Foster Parent Spotlight: Meet KC
KC** knew some kind of family support service was in her plans – her husband was adopted from foster care as an infant, and KC’s mom relied on a lot of family support when it came to her upbringing. But it wasn’t until she noticed a friend at her church attending with new children that she began to really learn about and consider being a foster parent. Now that they’re licensed, they already have a foundation of learned experience to draw on – and that they want to share with others considering becoming foster parents.
For starters, the idea that children are in the system of care because “they’re naughty” has to go, she says. “One thing I hear a lot is ‘you never know what you’re gonna get’ or ‘aren’t you worried about your own children?’ People assume children who are in care must be terribly behaved or have problems. … They’re not there through their own fault,” KC says. “… Their whole world is getting shaken up [when they enter care]. Don’t look at them as troublemakers; look at them as kids who need care.”
And while each care experience is different, KC also wants to emphasize the importance of foster parents being good advocates for biological families and their children. KC says she learned so much from the foster and biological parents who spoke to her Parent Resources for Information, Development and Education (PRIDE) training class that she wanted to model her own experience after them. KC sends photos for biological families during every visitation, and often includes books for the parent to read with them.
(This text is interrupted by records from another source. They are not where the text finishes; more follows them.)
(** ** The callbacks of the test *)

(** One callback of the test: it counts itself, and calls [uv_close]
    exactly when the counters become 3 reads and 2 writes. *)
Lemma call_back_step (c : test_callback) (g g' : test_globals) :
  call_back c g = Some g' ->
  read_called g' = read_called g + one_if (is_CbRead c)
  /\ write_called g' = write_called g + one_if (negb (is_CbRead c))
  /\ close_called g' = close_called g
  /\ ((read_called g' = 3 /\ write_called g' = 2
       /\ exists hd, uv_close_calls g' = hd :: uv_close_calls g)
      \/ (~ (read_called g' = 3 /\ write_called g' = 2)
          /\ uv_close_calls g' = uv_close_calls g)).
Proof.
  destruct c as [req nread buf | req status]; simpl;
    unfold after_read, after_write.
  - destruct (negb (nread =? len buf)); [discriminate|].
    destruct (bufs req); [discriminate|]. simpl.
    destruct ((read_called g + 1 =? 3) && (write_called g =? 2)) eqn:T;
      intros [= <-]; simpl; unfold one_if; repeat (split; [lia|]).
    + apply andb_true_iff in T. rewrite !Z.eqb_eq in T. destruct T as (T1 & T2).
      left. split; [exact T1|]. split; [exact T2|]. eexists. reflexivity.
    + apply andb_false_iff in T. rewrite !Z.eqb_neq in T.
      right. split; [|reflexivity].
      intros (X1 & X2). destruct T as [T|T]; [exact (T X1) | exact (T X2)].
  - destruct (negb (status =? 0)); [discriminate|].
    destruct (bufs req); [discriminate|]. simpl.
    destruct ((read_called g =? 3) && (write_called g + 1 =? 2)) eqn:T;
      intros [= <-]; simpl; unfold one_if; repeat (split; [lia|]).
    + apply andb_true_iff in T. rewrite !Z.eqb_eq in T. destruct T as (T1 & T2).
      left. split; [exact T1|]. split; [exact T2|]. eexists. reflexivity.
    + apply andb_false_iff in T. rewrite !Z.eqb_neq in T.
      right. split; [|reflexivity].
      intros (X1 & X2). destruct T as [T|T]; [exact (T X1) | exact (T X2)].
Qed.

Lemma call_backs_counts (cs : list test_callback) :
  forall g g', call_backs cs g = Some g' ->
    read_called g' = read_called g + Z.of_nat (length (filter is_CbRead cs))
    /\ write_called g'
       = write_called g + Z.of_nat (length (filter (fun c => negb (is_CbRead c)) cs))
    /\ close_called g' = close_called g.
Proof.
  induction cs as [|c cs IH]; intros g g'; simpl.
  - intros [= <-]. repeat split; lia.
  - destruct (call_back c g) as [g1|] eqn:E; [|discriminate].
    intros R. apply IH in R. apply call_back_step in E.
    destruct E as (E1 & E2 & E3 & _). destruct R as (R1 & R2 & R3).
    rewrite R1, R2, R3, E1, E2, E3. unfold one_if.
    destruct (is_CbRead c); cbn -[Z.of_nat]; repeat split; lia.
Qed.

Lemma call_backs_close_at_most_once (cs : list test_callback) :
  forall g g', call_backs cs g = Some g' ->
    0 <= read_called g -> 0 <= write_called g ->
    (uv_close_calls g = [] \/ 5 <= read_called g + write_called g) ->
    (length (uv_close_calls g') <= S (length (uv_close_calls g)))%nat
    /\ (5 <= read_called g + write_called g -> uv_close_calls g' = uv_close_calls g).
Proof.
  induction cs as [|c cs IH]; intros g g'; simpl.
  - intros [= <-]. auto.
  - destruct (call_back c g) as [g1|] eqn:E; [|discriminate].
    intros R Hr Hw Hc. apply call_back_step in E.
    destruct E as (E1 & E2 & _ & E4).
    assert (Hr1 : 0 <= read_called g1) by (unfold one_if in E1; destruct (is_CbRead c); lia).
    assert (Hw1 : 0 <= write_called g1)
      by (unfold one_if in E2; destruct (negb (is_CbRead c)); lia).
    assert (S1 : read_called g1 + write_called g1 = read_called g + write_called g + 1)
      by (unfold one_if in *; destruct (is_CbRead c); simpl in *; lia).
    destruct E4 as [(T1 & T2 & hd & Eh) | (_ & Eh)].
    + destruct (IH g1 g' R Hr1 Hw1) as (_ & I2); [right; lia|].
      rewrite I2 by lia. rewrite Eh. simpl. split; [lia | intros; lia].
    + destruct (IH g1 g' R Hr1 Hw1) as (I1 & I2).
      { rewrite Eh. destruct Hc; [left; assumption | right; lia]. }
      rewrite Eh in *. split; [exact I1 | intros; apply I2; lia].
Qed.

Lemma call_backs_close_at_3_2 (cs : list test_callback) :
  forall g g', call_backs cs g = Some g' ->
    cs <> [] ->
    read_called g' = 3 -> write_called g' = 2 ->
    exists hd, uv_close_calls g' = hd :: uv_close_calls g.
Proof.
  induction cs as [|c cs IH]; intros g g'; simpl; [congruence|].
  destruct (call_back c g) as [g1|] eqn:E; [|discriminate].
  intros R _ H3 H2. apply call_back_step in E.
  destruct E as (_ & _ & _ & E4).
  destruct cs as [|c' cs].
  - simpl in R. injection R as <-.
    destruct E4 as [(_ & _ & He) | (N & _)]; [exact He|].
    exfalso. apply N. split; assumption.
  - destruct (IH g1 g' R) as (hd & Eh); [discriminate | exact H3 | exact H2 |].
    destruct E4 as [(T1 & T2 & _) | (_ & Eg)].
    + exfalso. apply call_backs_counts in R. destruct R as (R1 & R2 & _).
      assert (0 < Z.of_nat (length (filter is_CbRead (c' :: cs)))
                  + Z.of_nat (length (filter (fun c => negb (is_CbRead c)) (c' :: cs)))).
      { cbn -[Z.of_nat]. destruct (is_CbRead c'); cbn -[Z.of_nat]; lia. }
      lia.
    + exists hd. rewrite Eh, Eg. reflexivity.
Qed.

(** X14: the two completion callbacks of the test ask for the close of the
    handle at most once, whatever completions are delivered and in
    whatever order; they ask for it exactly once when exactly 3 reads and
    2 writes complete, and then in the last callback.  [read_called] and
    [write_called] count the callbacks, and [close_called] is left as it
    was, at 0. *)
Theorem test_callbacks_close_once (cs : list test_callback) (g : test_globals) :
  call_backs cs test_start = Some g ->
  read_called g = Z.of_nat (length (filter is_CbRead cs))
  /\ write_called g = Z.of_nat (length (filter (fun c => negb (is_CbRead c)) cs))
  /\ close_called g = close_called test_start
  /\ close_called g = 0
  /\ (length (uv_close_calls g) <= 1)%nat
  /\ (read_called g = 3 -> write_called g = 2 -> length (uv_close_calls g) = 1%nat)
  /\ (forall cs1 c g1,
        cs = cs1 ++ [c] -> call_backs cs1 test_start = Some g1 ->
        read_called g = 3 -> write_called g = 2 -> uv_close_calls g1 = []).
Proof.
  intros R.
  pose proof (call_backs_counts cs _ _ R) as (C1 & C2 & C3).
  pose proof (call_backs_close_at_most_once cs _ _ R) as (M & _);
    [simpl; lia | simpl; lia | left; reflexivity |].
  simpl in C1, C2, C3, M.
  split; [exact C1|]. split; [exact C2|]. split; [exact C3|]. split; [exact C3|].
  split; [exact M|]. split.
  - intros H3 H2. destruct cs as [|c cs].
    + simpl in R. injection R as <-. discriminate.
    + destruct (call_backs_close_at_3_2 _ _ _ R) as (hd & Eh); auto; [discriminate|].
      rewrite Eh. reflexivity.
  - intros cs1 c g1 -> R1 H3 H2.
    pose proof (call_backs_counts cs1 _ _ R1) as (D1 & D2 & _).
    pose proof (call_backs_close_at_most_once cs1 _ _ R1) as (M1 & _);
      [simpl; lia | simpl; lia | left; reflexivity |].
    rewrite !filter_app, !length_app in C1, C2. simpl in *.
    destruct (uv_close_calls g1) as [|x xs] eqn:Ex; [reflexivity|].
    exfalso.
    (* a close before the last callback means 3 reads and 2 writes were
       counted already *)
    assert (K : forall cs0 g0 g0', call_backs cs0 g0 = Some g0' ->
                uv_close_calls g0 = [] -> uv_close_calls g0' <> [] ->
                3 <= read_called g0' /\ 2 <= write_called g0').
    { clear. induction cs0 as [|c0 cs0 IH]; intros g0 g0'; simpl.
      - intros [= <-] E N. congruence.
      - destruct (call_back c0 g0) as [g2|] eqn:E; [|discriminate].
        intros R E0 N. pose proof (call_backs_counts cs0 _ _ R) as (K1 & K2 & _).
        apply call_back_step in E. destruct E as (_ & _ & _ & [(T1 & T2 & _) | (_ & Eg)]).
        + lia.
        + apply (IH g2 g0' R); [congruence | exact N]. }
    destruct (K cs1 _ _ R1 eq_refl) as (K1 & K2); [rewrite Ex; discriminate|].
    destruct (is_CbRead c); cbn -[Z.of_nat] in C1, C2; lia.
Qed.

(** ** Pending accounting *)

(** C2, as the code has it: on a handle that [uv_file_init] has just
    initialised, after any sequence of submissions, completions, endgame
    steps and shutdown and close requests, [reqs_pending] is
    [read_reqs_pending] plus [write_reqs_pending], plus one while a
    shutdown is requested and not yet carried out (shutting set, shut
    clear): the virtual request the graceful shutdown step takes off at
    line 56.  So [reqs_pending] is the sum of the two whenever shutting is
    clear or shut is set, and throughout a run with no shutdown request.
    None of the three counters is negative, and the two direction counters
    count the reads and the writes in flight. *)
Theorem pending_accounting (iocp : os_result unit) (posr : os_result Z)
    (h0 h : uv_file_t) (native : Z) (loop0 loop : uv_loop)
    (acts : list action) (s : sys) :
  uv_file_init iocp posr h0 native loop0 = (0, h, loop) ->
  run acts (mk_sys h loop []) = Some s ->
  reqs_pending (s_file s)
  = read_reqs_pending (s_file s) + write_reqs_pending (s_file s)
    + (if has_flag (flags (s_file s)) UV_HANDLE_SHUTTING
          && negb (has_flag (flags (s_file s)) UV_HANDLE_SHUT)
       then 1 else 0)
  /\ 0 <= reqs_pending (s_file s)
  /\ 0 <= read_reqs_pending (s_file s)
  /\ 0 <= write_reqs_pending (s_file s)
  /\ read_reqs_pending (s_file s) = count is_read (s_inflight s)
  /\ write_reqs_pending (s_file s) = count is_write (s_inflight s)
  /\ (has_flag (flags (s_file s)) UV_HANDLE_SHUTTING = false
      \/ has_flag (flags (s_file s)) UV_HANDLE_SHUT = true ->
      reqs_pending (s_file s)
      = read_reqs_pending (s_file s) + write_reqs_pending (s_file s))
  /\ (forallb (fun a => negb (is_shutdown_request a)) acts = true ->
      reqs_pending (s_file s)
      = read_reqs_pending (s_file s) + write_reqs_pending (s_file s)).
Proof.
  intros Hi R. destruct (uv_file_init_success _ _ _ _ _ _ _ Hi) as (pos & F).
  rewrite F in R.
  assert (A : accounting s)
    by (eapply (run_invariant accounting exec_accounting); eauto using fresh_accounting).
  destruct A as (A1 & A2 & A3 & _). unfold virtual_req in A3.
  pose proof (count_nonneg is_read (s_inflight s)) as Nr.
  pose proof (count_nonneg is_write (s_inflight s)) as Nw.
  assert (Hv : 0 <= (if has_flag (flags (s_file s)) UV_HANDLE_SHUTTING
                        && negb (has_flag (flags (s_file s)) UV_HANDLE_SHUT)
                     then 1 else 0))
    by (destruct (_ && _); discriminate).
  split; [exact A3|].
  split; [rewrite A3, A1, A2; apply Z.add_nonneg_nonneg;
          [apply Z.add_nonneg_nonneg|]; assumption|].
  split; [rewrite A1; exact Nr|]. split; [rewrite A2; exact Nw|].
  split; [exact A1|]. split; [exact A2|]. split.
  - intros [Hs | Hs]; rewrite A3, Hs; [|rewrite andb_false_r]; simpl; apply Z.add_0_r.
  - intros Hn.
    assert (N : has_flag (flags (s_file (fresh pos h0 native loop0))) UV_HANDLE_SHUTTING
                = false
                /\ has_flag (flags (s_file (fresh pos h0 native loop0))) UV_HANDLE_SHUT
                   = false).
    { destruct (fresh_file pos h0 native loop0) as (-> & _). split; reflexivity. }
    destruct (run_never_shut acts _ _ Hn N R) as (N1 & _).
    rewrite A3, N1. simpl. apply Z.add_0_r.
Qed.

End File.

(** * Examples

    The theorems above at the sample data. *)

Lemma cursor_reservation_witness :
  exists rs file' loop',
    submit_all sample_translate [sub_a; sub_b] sample_file sample_loop
      = Some (rs, file', loop')
    /\ file_pointer file' = 130
    /\ exists r, nth_error rs 1 = Some r /\ resolved r = 115.
Proof.
  destruct (cursor_reservation sample_translate sample_bits [sub_a; sub_b] sample_file sample_loop)
    as ((rs & f & l & calls & E & _ & Hf & Hn) & _).
  { unfold Int.in_int64, Int.half64. simpl. lia. }
  exists rs, f, l. split; [exact E|]. split; [rewrite Hf; reflexivity|].
  destruct (Hn 1%nat sub_b eq_refl) as (r & fc & rc & N & _ & _ & R & _).
  exists r. split; [exact N|]. rewrite R. reflexivity.
Defined.

(** C1 as it is stated fails on a submission whose requested offset is not
    0: the write [sub_b], submitted right after the read [sub_a] of 10 bytes
    on a handle whose cursor is 100, asks for offset 115, not for
    100 + 10. *)
Lemma cursor_reservation_counterexample :
  exists rs file' loop' r,
    submit_all sample_translate [sub_a; sub_b] sample_file sample_loop
      = Some (rs, file', loop')
    /\ nth_error rs 1 = Some r
    /\ resolved r = 115
    /\ file_pointer sample_file + Int.sum (firstn 1 (buf_lens [sub_a; sub_b])) = 110
    /\ resolved r <> file_pointer sample_file + Int.sum (firstn 1 (buf_lens [sub_a; sub_b])).
Proof.
  do 4 eexists. split; [reflexivity|]. split; [reflexivity|].
  split; [reflexivity|]. split; [reflexivity|]. discriminate.
Qed.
KC just wants the parents to know their child is “doing great and they don’t need to worry about [their child] – they can focus on being healthy and when the time comes [for the family to be reunited], we’ll be happy for them.”
“Building a relationship with the biological family is the coolest thing,” KC says. “It’s so rewarding and only serves the children.” Even 10-minute virtual meetings each week help families in care stay bonded, especially during COVID-19. “Basically, I treat her the way I would want to be treated if my children were in foster care.”
Being a foster parent has its own special weight, KC admits – “recognize there are a lot of little appointments that happen in foster care (with Guardian ad litem, sibling visits, parent visits, sometimes therapy) and when you add those together, it really takes up a lot of time.” But even if people aren’t fostering themselves, they can look for ways “to give foster families all the support they would need to say ‘yes’ comfortably” to a placement. That might be as simple as giving them a gift card so they can feel OK about ordering pizza after a long court day, offering to help mow their lawn or pitching in with a load of laundry. A retired teacher at KC’s church even offered to help with tutoring if any of the children in her care need it.
“If you know your neighbor is a foster parent and you’re at the store, call them and see if they need any groceries,” KC says. ”Take the things you’re doing and see where you can naturally add one more family to that everyday chore” – what seems like a small act can be really helpful.
** — KC wished to keep their identity private.